Awareness, Treatment, and Control of Hypertension and Hypercholesterolemia Among Insured Residents of New York City, 2004
Published Date:Aug 15 2011
Source:Prev Chronic Dis. 2011; 8(5).
Health care access and sociodemographic characteristics may influence chronic disease management even among adults who have health insurance. The objective of this study was to examine awareness, treatment, and control of hypertension and hypercholesterolemia, by health care access and sociodemographic characteristics, among insured adults in New York City.
Using data from the 2004 New York City Health and Nutrition Examination Survey, we investigated inequalities in the diagnosis and management of hypertension and hypercholesterolemia among insured adults aged 20 to 64 years (n = 1,334). We assessed differences in insurance type (public, private) and routine place of care (yes, no), by sociodemographic characteristics.
One in 10 participants with hypertension and 3 in 10 with hypercholesterolemia were unaware and untreated.
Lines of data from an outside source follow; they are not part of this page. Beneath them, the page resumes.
(** C2 at the running scan [scan_1], whose task waits for the port
    scanner. *)
Lemma cancel_running_scan_witness :
  scan_state (fst (CancelScan sm_running "scan_1")) "scan_1"
  = Some ("cancelled", 0.1%float) /\
  app (fst (CancelScan sm_running "scan_1")) = app sm_running.
Proof.
  destruct (cancel_running_scan sm_running "scan_1" 0
              (with_progress 0.1%float
                 (with_status "running"
                    {| ID := "scan_1"; ScanSessionID := "s1";
                       ModuleName := "port_scan"; ScanTarget := "10.0.0.5";
                       ScanStatus := "pending"; ScanProgress := 0%float;
                       Results := ∅; Error := ""; ScanOptions := ∅;
                       ctxDone := false |}))
              0
              {| t_scan := 0;
                 t_module := ModuleAdapter (iface := PortScan_iface env_ssh_only)
                               NewPortScanModule;
                 t_pc := PcExecute; t_ticker := TkSelect |})
    as (Hget & _ & _ & Happ & _); [reflexivity..|].
  split; [|exact Happ]. unfold scan_state. by rewrite Hget.
Defined.

(** C2 as stated fails.  [scan_1] runs, is cancelled and recorded as
    "cancelled"; the port scanner then returns and [executeScan] records
    the scan as "completed", in memory and in the database. *)
Lemma cancelled_scan_overwritten :
  (sm ← run_from_start (sched_start "10.0.0.5"); scan_state sm "scan_1")
  = Some ("running", 0.1%float) /\
  (sm ← run_from_start (sched_start "10.0.0.5" ++ [LCancel "scan_1"]);
   scan_state sm "scan_1")
  = Some ("cancelled", 0.1%float) /\
  (sm ← run_from_start sched_cancel; scan_state sm "scan_1")
  = Some ("completed", 1%float) /\
  (sm ← run_from_start sched_cancel; Some (db sm))
  = Some [DbInsert "scan_1" "s1" "port_scan" "10.0.0.5" "pending" 0%float;
          DbUpdate "scan_1" "running" 0.1%float "";
          DbUpdate "scan_1" "cancelled" 0.1%float "";
          DbUpdate "scan_1" "completed" 1%float ""].
Proof. vm_compute. repeat split; reflexivity. Qed.

(** C5, the claim as the code has it.  [StartScan] fails at once, and
    creates nothing, only when no module is registered under the name.  For
    a registered module it never asks the module to validate the target:
    whatever the target, it files a "pending" scan with progress 0 under
    the new id, sends the record to the database, launches [executeScan]
    and returns the scan; the first statement of [executeScan] then makes
    the scan "running". *)
Theorem StartScan_spec (sm : ScanManager)
    (newID sessionID moduleName target : string) (options : gmap string Value) :
  let r := StartScan sm newID sessionID moduleName target options in
  match GetModule (app sm) moduleName with
  | None => r = (sm, inr ("module " ++ moduleName ++ " not found"))
  | Some module =>
      let scan := {| ID := newID; ScanSessionID := sessionID;
                     ModuleName := moduleName; ScanTarget := target;
                     ScanStatus := "pending"; ScanProgress := 0%float;
                     Results := ∅; Error := ""; ScanOptions := options;
                     ctxDone := false |} in
      let i := length (tasks sm) in
      snd r = inl (length (heap sm)) /\
      GetScan (fst r) newID = Some scan /\
      db (fst r) = (db sm ++ [DbInsert newID sessionID moduleName target
                                "pending" 0%float])%list /\
      tasks (fst r) !! i
      = Some {| t_scan := length (heap sm); t_module := module;
                t_pc := PcSetRunning; t_ticker := TkNone |} /\
      exists sm',
        exec_main (fst r) i = Some sm' /\
        GetScan sm' newID = Some (with_status "running" scan)
  end.
Proof.
  intros r. subst r. unfold StartScan.
  destruct (GetModule (app sm) moduleName) as [module|]; [|done].
  simpl. split; [done|].
  assert (Hh : forall s : ScanExecution,
             (heap sm ++ [s])%list !! length (heap sm) = Some s).
  { intros s. rewrite lookup_app_r by lia. by rewrite Nat.sub_diag. }
  assert (Ht : forall t : Task, (tasks sm ++ [t])%list !! length (tasks sm) = Some t).
  { intros t. rewrite lookup_app_r by lia. by rewrite Nat.sub_diag. }
  split.
  { unfold GetScan. simpl. rewrite lookup_insert_eq. simpl. apply Hh. }
  split; [done|]. split; [apply Ht|].
  unfold exec_main. simpl. rewrite Ht. simpl. rewrite Hh. simpl.
  eexists. split; [reflexivity|].
  unfold GetScan. simpl. rewrite lookup_insert_eq. simpl.
  apply list_lookup_insert_eq. rewrite length_app. simpl. lia.
Qed.

(** C5 as stated fails.  The port scanner rejects the target "not a host"
    (it is no IP address and the resolver does not know it), yet
    [StartScan] returns a scan for it, recorded as "pending", and the scan
    is "running" once [executeScan] has started. *)
Lemma StartScan_skips_validate :
  let input := {| Target := "not a host"; Options := ∅; SessionID := "s1" |} in
  mValidate (ModuleIface := PortScan_iface env_ssh_only) NewPortScanModule input
  = Some (NewModuleError "invalid target: must be valid IP or hostname"
            "INVALID_TARGET") /\
  snd (StartScan (NewScanManager app_port_scan) "scan_1" "s1" "port_scan"
         "not a host" ∅) = inl 0%nat /\
  scan_state (fst (StartScan (NewScanManager app_port_scan) "scan_1" "s1"
                     "port_scan" "not a host" ∅)) "scan_1"
  = Some ("pending", 0%float) /\
  (sm ← run_from_start (sched_start "not a host"); scan_state sm "scan_1")
  = Some ("running", 0.1%float).
Proof. vm_compute. repeat split; reflexivity. Qed.

(** C7 fails on the code.  [scan_1] runs; a tick comes and the progress
    goroutine finds the scan "running" below 0.9 and reads its progress
    0.1 for [scan.Progress += 0.1]; the module returns and [executeScan]
    records "completed" with progress 1.0 and broadcasts it; the goroutine
    then writes 0.1 + 0.1 back and broadcasts.  The progress reported for
    the scan goes 0.1, 1.0, 0.2, and the completed scan is left at 0.2. *)
Lemma executeScan_progress_race :
  (sm ← run_from_start sched_race; Some (observed sm "scan_1"))
  = Some [0.1%float; 1%float; 0.2%float] /\
  (sm ← run_from_start sched_race; scan_state sm "scan_1")
  = Some ("completed", 0.2%float) /\
  (sm ← run_from_start sched_race; Some (map t_pc (tasks sm), map t_ticker (tasks sm)))
  = Some ([PcDone], [TkExit]).
Proof. vm_compute. repeat split; reflexivity. Qed.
Having a routine place of care was associated with treatment and control of hypertension and with awareness, treatment, and control of hypercholesterolemia, after adjusting for insurance type, age, sex, race/ethnicity, foreign birth, income, and education. Differences in systolic blood pressure and total cholesterol between people with versus without a routine place of care were 2 to 3 times the difference found between people with public versus private insurance. Few differences were associated with sociodemographic characteristics after adjusting for routine place of care and insurance type; however, male sex, younger age, Asian race, and foreign birth with short-term US residence reduced the odds of having a routine place of care. Neither income nor education predicted having a routine place of care.
Sociodemographic characteristics may influence chronic disease management among the insured through health care access factors such as having a routine place of care.